Background
If this seems like a question with incomplete information, it is. That's because it has to do with a large project that uses Azure to automatically provision and scale and downscale a large amount of VMs, that was handed over to us by a third party, and we're having trouble understanding some issues. But I'll try my best to explain
We are using python's Azure SDK to launch Azure VMs, to kill them etc.
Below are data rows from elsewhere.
Lemma scheduler_reap_wf s pid : sched_wf s → sched_wf (scheduler_reap s pid).1.
Proof.
  intros H. unfold scheduler_reap. repeat case_match; try done. simpl.
  rename select (sc_states s !! pid = _) into Hst.
  apply (sched_wf_delete _ _ _ _ H Hst); [done..|apply H|].
  destruct (sched_wf_at _ _ _ H Hst) as (? & _). intros q. split; [|by intros []].
  intros ?. split; [done|]. intros ->. done.
Qed.

Lemma discard_runnable_wf s pid : sched_wf s → sched_wf (discard_runnable s pid).1.
Proof.
  intros H. unfold discard_runnable. repeat case_match; try done. simpl.
  rename select (sc_states s !! pid = _) into Hst.
  apply (sched_wf_delete _ _ _ _ H Hst); [done..|apply retain_other_NoDup, H|].
  intros q. apply elem_of_retain_other.
Qed.

Lemma scheduler_new_wf root : sched_wf (scheduler_new root).
Proof.
  split; simpl.
  - rewrite map_size_singleton. done.
  - constructor.
  - intros pid. rewrite elem_of_nil, lookup_singleton_Some. naive_solver.
  - constructor.
  - intros pid. rewrite elem_of_nil, waiting_on_is_waiting. simpl.
    setoid_rewrite lookup_singleton_Some. split; [done|]. intros (st & [_ <-] & ?). done.
  - intros pid. rewrite lookup_singleton_Some. naive_solver.
Qed.

Create HintDb sched.
#[export] Hint Resolve yield_current_wf block_current_wf exit_current_wf park_runnable_wf
  scheduler_wake_wf continue_task_wf scheduler_stop_wf dispatch_pid_wf scheduler_spawn_wf
  dispatch_wf scheduler_reap_wf discard_runnable_wf scheduler_new_wf : sched.

(** ** Waking every matching task *)

(** What a wake does to a waiting task: it becomes runnable, behind its stop if it is stopped. *)
Definition woken (st : TaskState) : TaskState :=
  match st with
  | TaskBlocked _ => TaskRunnable
  | TaskStopped (ResumeBlocked _) => TaskStopped ResumeRunnable
  | st => st
  end.

Definition is_blocked_state (st : option TaskState) : bool :=
  match st with Some (TaskBlocked _) => true | _ => false end.

(** The scheduler after the tasks [waiting] have been woken in order. *)
Record woke (s : Scheduler) (waiting : list Z) (s' : Scheduler) : Prop := {
  wo_states : ∀ q, sc_states s' !! q =
    if decide (q ∈ waiting) then woken <$> sc_states s !! q else sc_states s !! q;
  wo_runnable : sc_runnable s' =
    sc_runnable s ++ filter (λ q, is_blocked_state (sc_states s !! q) = true) waiting;
  wo_blocked : sc_blocked s' = filter (λ q, q ∉ waiting) (sc_blocked s);
  wo_current : sc_current s' = sc_current s
}.

(** Waking one waiting task succeeds. *)
Lemma scheduler_wake_waiting s pid : is_Some (waiting_on s pid) →
  ∃ s', scheduler_wake s pid = (s', Ok tt) ∧ woke s [pid] s'.
Proof.
  rewrite waiting_on_is_waiting. intros (st & Hst & Hw). unfold scheduler_wake. rewrite Hst.
  assert (Hf : ∀ l : list Z, filter (λ q, q ∉ [pid]) l = retain_other pid l).
  { intros l. apply list_filter_iff. intros q. by rewrite list_elem_of_singleton. }
  destruct st as [| |r|[|r]|]; try done; eexists; (split; [done|]);
    (split; simpl; [intros q|by rewrite filter_cons, filter_nil, Hst; simpl; rewrite ?app_nil_r
      |by rewrite Hf|done]);
    (destruct (decide (q ∈ [pid])) as [->%list_elem_of_singleton|Hn];
      [by simplify_map_eq|rewrite list_elem_of_singleton in Hn; by simplify_map_eq]).
Qed.

Lemma woke_cons s pid waiting s1 s2 :
  pid ∉ waiting → woke s [pid] s1 → woke s1 waiting s2 → woke s (pid :: waiting) s2.
Proof.
  intros Hn [] []. split; [| | |congruence].
  - intros q. rewrite wo_states1, wo_states0.
    repeat case_decide; rewrite ?elem_of_cons, ?elem_of_nil in *; first [done|naive_solver].
  - rewrite wo_runnable1, wo_runnable0, <-app_assoc. f_equal.
    rewrite filter_cons, filter_nil.
    rewrite (list_filter_ext_in (λ q, is_blocked_state (sc_states s1 !! q) = true)
      (λ q, is_blocked_state (sc_states s !! q) = true) waiting).
    + rewrite (filter_cons _ pid waiting). by case_decide.
    + intros q Hq. rewrite wo_states0. rewrite decide_False; [done|].
      rewrite list_elem_of_singleton. by intros ->.
  - rewrite wo_blocked1, wo_blocked0, list_filter_filter. apply list_filter_iff.
    intros q. rewrite !elem_of_cons, elem_of_nil. naive_solver.
Qed.

Lemma wake_each_spec waiting s :
  NoDup waiting → (∀ q, q ∈ waiting → is_Some (waiting_on s q)) →
  ∃ s', wake_each s waiting = Ret s' ∧ woke s waiting s' ∧ (sched_wf s → sched_wf s').
Proof.
  revert s. induction waiting as [|pid waiting IH]; intros s Hnd Hw; simpl.
  { exists s. split; [done|]. split; [|done]. split; [done|by rewrite app_nil_r| |done].
    symmetry. apply list_filter_id. intros ? _. apply not_elem_of_nil. }
  apply NoDup_cons in Hnd as [Hn Hnd].
  destruct (scheduler_wake_waiting s pid) as (s1 & Hwake & Hs1); [apply Hw; left|].
  pose proof (scheduler_wake_wf s pid) as Hwf1. rewrite Hwake in Hwf1 |- *. simpl in Hwf1.
  destruct (IH s1 Hnd) as (s2 & -> & Hs2 & Hwf2).
  { intros q Hq. unfold waiting_on. rewrite (wo_states _ _ _ Hs1).
    rewrite decide_False; [apply Hw; by right|]. rewrite list_elem_of_singleton. by intros ->. }
  exists s2. split; [done|]. split; [by eapply woke_cons|auto].
Qed.

Lemma waiting_subset s p q :
  q ∈ filter (λ pid, waits_matching s p pid = true) (sc_blocked s) → is_Some (waiting_on s q).
Proof.
  rewrite list_elem_of_filter. intros [Hq _]. unfold waits_matching in Hq.
  destruct (waiting_on s q); [by eexists|done].
Qed.

Lemma wake_matching_spec s p : sched_wf s →
  let waiting := filter (λ pid, waits_matching s p pid = true) (sc_blocked s) in
  ∃ s', wake_matching s p = Ret (s', zlen waiting) ∧ woke s waiting s' ∧ sched_wf s'.
Proof.
  intros H waiting. unfold wake_matching. fold waiting.
  destruct (wake_each_spec waiting s) as (s' & -> & Hs' & Hwf).
  - by apply NoDup_filter, H.
  - apply waiting_subset.
  - exists s'. split; [done|]. split; [done|auto].
Qed.

(** ** Sequences of operations *)

Inductive sched_op :=
| SSpawn (pid : Z)
| SPark (pid : Z) (reason : WaitReason)
| SDispatchPid (pid : Z)
| SYield
| SBlock (reason : WaitReason)
| SExit (status : Z)
| SWake (pid : Z)
| SStop (pid : Z)
| SContinue (pid : Z)
| SWakeWaiters (reason : WaitReason)
| SWakeChild (child : Z)
| SWakeActivity (child : Z)
| SWakeLocks
| SDispatch
| SReap (pid : Z)
| SDiscard (pid : Z).

(** What a caller observes: a refusal, a task taken from the front of the queue, a task selected
    by name, or any other success. *)
Inductive sched_event :=
| Refused (e : SchedulerError)
| Dispatched (pid : Z)
| Selected (pid : Z)
| Done.

Definition observe {A} (out : Scheduler * result SchedulerError A) (event : A → sched_event)
    : run (Scheduler * sched_event) :=
  match out with
  | (s, Ok a) => Ret (s, event a)
  | (s, Err e) => Ret (s, Refused e)
  end.

Definition sched_step (s : Scheduler) (op : sched_op) : run (Scheduler * sched_event) :=
  match op with
  | SSpawn pid => observe (scheduler_spawn s pid) (λ _, Done)
  | SPark pid reason => observe (park_runnable s pid reason) (λ _, Done)
  | SDispatchPid pid => observe (dispatch_pid s pid) (λ _, Selected pid)
  | SYield => observe (yield_current s) (λ _, Done)
  | SBlock reason => observe (block_current s reason) (λ _, Done)
  | SExit status => observe (exit_current s status) (λ _, Done)
  | SWake pid => observe (scheduler_wake s pid) (λ _, Done)
  | SStop pid => observe (scheduler_stop s pid) (λ _, Done)
  | SContinue pid => observe (continue_task s pid) (λ _, Done)
  | SWakeWaiters reason => '(s, _) ← wake_waiters s reason; Ret (s, Done)
  | SWakeChild child => '(s, _) ← wake_child_waiters s child; Ret (s, Done)
  | SWakeActivity child => '(s, _) ← wake_child_activity_waiters s child; Ret (s, Done)
  | SWakeLocks => '(s, _) ← wake_file_lock_waiters s; Ret (s, Done)
  | SDispatch =>
      observe (dispatch s) (λ pid, match pid with Some pid => Dispatched pid | None => Done end)
  | SReap pid => observe (scheduler_reap s pid) (λ _, Done)
  | SDiscard pid => observe (discard_runnable s pid) (λ _, Done)
  end.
See this code used in the method that launches azure vms:
#Get VMs info. do it via minimum calls to speed up things
started_on = time.time()
while True:
try:
time.sleep(5)
vm = compute_client.virtual_machines.get(self.resource_group, vm_name)
break
Problem
Sometimes when we run this command, we get this error:
aioc.logic.connectors.azure:2017-08-17 08:39:45,709 | ERROR | Stop waiting for VM auto-acfinH-25 to finish
Traceback (most recent call last):
File "/home/aioc/aioc/aioc/logic/connectors/azure.py", line 126, in start
vm = compute_client.virtual_machines.get(self.resource_group, vm_name)
File "/home/aioc/venv/lib/python3.4/site-packages/azure/mgmt/compute/compute/v2016_04_30_preview/operations/virtual_machines_operations.py", line 369, in get
raise exp
msrestazure.azure_exceptions.CloudError: Azure Error: ResourceNotFound
Message: The Resource 'Microsoft.Compute/virtualMachines/auto-acfinH-25' under resource group 'AIOCBot' was not found.
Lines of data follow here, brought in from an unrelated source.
(* ===== verification/Variables.v ===== *)
(** * Shell variable storage (src/src/variables.rs)

    Scalar variables, arrays and positional parameters, each with a running estimate of its
    modelled bytes that every mutation updates with saturating arithmetic. The theorems show that
    the running estimate equals a recount of the contents after any sequence of mutations, as
    long as the bytes ever stored fit in a [u64]. *)

From S2P Require Import Prelude.
From S2P Require Import RustStr.

Definition ENTRY_OVERHEAD : Z := 48.

Definition string_bytes (value : string) : Z := sat_add64 (str_len value) ENTRY_OVERHEAD.
Definition entry_bytes (name value : string) : Z :=
  sat_add64 (string_bytes name) (string_bytes value).

(** ** Arrays values *)

Inductive ArrayVal :=
| Indexed (values : gmap Z string)
| Assoc (values : gmap string string).

Definition array_bytes (a : ArrayVal) : Z :=
  match a with
  | Indexed values => sat_total string_bytes (btree_values values)
  | Assoc values => sat_total (uncurry entry_bytes) (btree_iter values)
  end.

(** [end_index]: a [usize] addition that saturates. *)
Definition end_index (a : ArrayVal) : Z :=
  match a with
  | Indexed values =>
      match btree_last values with Some (index, _) => sat_add64 index 1 | None => 0 end
  | Assoc _ => 0
  end.

(** ** Scalar variables *)

Record Variables := MkVariables {
  va_values : gmap string string;
  va_bytes : Z
}.

Definition variables_default : Variables := MkVariables ∅ 0.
aioc.logic.main_controller_logic:2017-08-17 08:39:45,978 | ERROR | An error occurred while checking Vm with id '599553cdc1462e3a828c66da' machine id '328'
Traceback (most recent call last):
File "/home/aioc/aioc/aioc/logic/main_controller_logic.py", line 41, in run_vm_controller
started_vms = vmc.start(vm.machine_type, 1)
File "/home/aioc/aioc/aioc/logic/connectors/azure.py", line 135, in start
vm_net_interface = network_client.network_interfaces.get(self.resource_group, vm_name)
File "/home/aioc/venv/lib/python3.4/site-packages/azure/mgmt/network/v2017_03_01/operations/network_interfaces_operations.py", line 171, in get
raise exp
msrestazure.azure_exceptions.CloudError: Azure Error: ResourceNotFound
Upon investigation, it turns out this is happening b/c our resources at azure have maxed out (?). The way to solve this problem is by purging the said resources by using this method:
def cleanup_all(self):
"""
Clean up all auto-created resources
"""
compute_client = ComputeManagementClient(self.credentials, self.subscription_id)
network_client = NetworkManagementClient(self.credentials, self.subscription_id)
resource_client = ResourceManagementClient(self.credentials, self.subscription_id)
l = resource_client.resources.list()
for r in [r for r in l if r.name.startswith('auto-')]:
try:
if 'publicIPAddresses' in r.type:
rs = network_client.public_ip_addresses.delete(self.resource_group, r.name)
rs.wait()
elif 'Microsoft.Network' in r.type:
rs = network_client.network_interfaces.delete(self.resource_group, r.name)
rs.wait()
elif 'Microsoft.Compute/virtualMachines' in r.type:
rs = compute_client.virtual_machines.delete(self.resource_group, r.name)
rs.wait()
except:
log.warn("Failed to stop resource: %s with type: %s", r.name, r.type, exc_info=1)
Which is all awesome. However, for business reasons we cannot simply - create a cron job that runs this commands on a regular interval - cannot run it in any automated fashion b/c it affects many different environments at once (ie prod/demo/stage/dev) which is too big a side affect to be fathomable.
Which means we must run this command periodically, every once in a while once we have an agreement that all envs are clear and ready.
Question
I would like to take a look at the resources section inside my Azure console
and have a way to find out how much of my allowed resources I have consumed. I need to have an idea for example that: oh by the way you have consumed like 45% percent of your allowed public ips etc, and that way I know if I'm safe or if I need to run the purge command again.
Ideas?
Update
This page discussees in detail the available limits, for example:
But it doesn't talk about how to gauge how much of these resources are currently in use or how much is left.. that's what i'm trying to find out
can someone explain what's going on?